A intenção apresentada por Vittorio Medioli foi rejeitada pelo titular da 3ª Vara Cível da Comarca de Betim. Magistrado explicou ao empresário mineiro investigado e processado por formação de cartel que atos processuais são públicos. A Legislação só prevê a decretação do segredo de Justiça em casos específicos. A pretensão de Medioli não se enquadrou em nenhuma das situações.

O juiz Múcio Monteiro da Cunha Magalhães Junior, da 3ª Vara Cível da Comarca de Betim, negou a aplicação de segredo de Justiça solicitada por Vittorio Medioli em mais uma ação movida contra o editor do site Livre Concorrência. A decisão é de 2 de agosto de 2018, mas só no início deste mês o jornalista Ivens Carús tomou conhecimento da pretensão do empresário e político de Minas Gerais. O magistrado negou o pedido de Medioli e mais quatro pessoas jurídicas (Sada Transportes e Amazenagens, Brazul Transporte de Veículos, Transzero Transportadora de Veículos e Dacunha). Todas as empresas são de propriedade do empresário investigado e processado por formação de cartel no setor de transporte de veículos novos no país, segundo apuração da Polícia Federal, Cade e Gaeco de São Bernardo do Campo.

Para justificar a aplicação de segredo de Justiça, Medioli alegou sensibilidade das informações contidas nos autos, bem como a condição dele de gestor empresarial e de figura pública. O magistrado se manifestou:

“Da análise dos autos, verifico que os pedidos das partes não encontra amparo legal, pois inaplicáveis ao caso quaisquer das hipóteses elencadas no art. 189 do CPC, pelo que, indefiro o pedido de tramitação do processo em segredo de Justiça.”

O magistrado citou o artigo 189 do Código de Processo Civil (CPC), no qual se lê que os atos processuais são públicos. A norma só prevê a decretação do segredo de Justiça em quatro casos:

I – em que exija o interesse público ou social;
II – que versem sobre casamento, separação de corpos, divórcio, separação, união estável, filiação, alimentos e guarda de crianças e adolescentes;
III – em que constem dados protegidos pelo direito constitucional à intimidade;
IV – que versem sobre arbitragem, inclusive sobre cumprimento de carta arbitral, desde que a confidencialidade estipulada na arbitragem seja comprovada perante o juízo.

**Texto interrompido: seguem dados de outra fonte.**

(** The port has no lockout attributes, so their defaults are used.
    controllers/write_support.py: _ControlWriteSupport._supported_phase_selection_text *)
Definition supported_phase_selection_text (current_time : float) : M WriteControllerPort string :=
  supported ← port_supported_phase_selections;
  effective_supported ← lift (effective_supported_phase_selections (VTuple (map phase_val supported)) VNone VNone current_time);
  mret (join "," (map phase_text effective_supported)).

(** Written to the service itself, past the port.
    controllers/write_support.py: _ControlWriteSupport._queue_phase_switch_state *)
Definition queue_phase_switch_state (requested_selection : PhaseSelection) (current_time : float) (resume_relay : bool)
    : M WriteControllerPort unit :=
  set_attr "requested_phase_selection" (phase_val requested_selection);;
  set_attr "_phase_switch_pending_selection" (phase_val requested_selection);;
  set_attr "_phase_switch_state" (VStr "waiting-relay-off");;
  set_attr "_phase_switch_requested_at" (VFloat current_time);;
  set_attr "_phase_switch_stable_until" VNone;;
  set_attr "_phase_switch_resume_relay" (VBool resume_relay).

(** controllers/write_support.py: _ControlWriteSupport._publish_phase_selection_paths *)
Definition publish_phase_selection_paths (current_time : float) : M WriteControllerPort unit :=
  (requested ← requested_phase_selection; publish "phase_selection" (phase_val requested) current_time);;
  (active ← active_phase_selection; publish "phase_selection_active" (phase_val active) current_time);;
  (supported ← supported_phase_selection_text current_time;
   publish "supported_phase_selections" (VStr supported) current_time).

(** controllers/write_support.py: _ControlWriteSupport._clear_phase_lockout_state *)
Definition clear_phase_lockout_state : M WriteControllerPort unit :=
  set_attr "_phase_switch_mismatch_active" (VBool false);;
  set_attr "_phase_switch_mismatch_counts" (VDict []);;
  set_attr "_phase_switch_last_mismatch_selection" VNone;;
  set_attr "_phase_switch_last_mismatch_at" VNone;;
  set_attr "_phase_switch_lockout_selection" VNone;;
  set_attr "_phase_switch_lockout_reason" (VStr "");;
  set_attr "_phase_switch_lockout_at" VNone;;
  set_attr "_phase_switch_lockout_until" VNone.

Na petição, Medioli também manifestou “desinteresse” na realização de audiência de conciliação. O magistrado respondeu:

“O juiz não pode dispensar a audiência de conciliação, por ter caráter obrigatório, exceto em hipóteses previstas.”

E acrescentou:

“Verifico que a parte autora manifestou seu desinteresse na realização da audiência de conciliação. Contudo, a audiência somente não será realizada se todas as partes manifestarem, expressamente, desinteresse na composição consensual, cabendo à parte ré, se for o caso, indicar seu desinteresse por meio de petição.”

Medioli e as empresas dele acusam o jornalista de divulgar notícias pejorativas e de vazar informações sigilosas acerca dos processos em que o autor figura como investigado ou réu. Eles pedem indenização de R$ 20 mil. Esta é apenas uma das 21 ações movidas pelo empresário mineiro e por integrantes do cartel ligados ao grupo Sada contra o jornalista, das quais dez já foram arquivadas.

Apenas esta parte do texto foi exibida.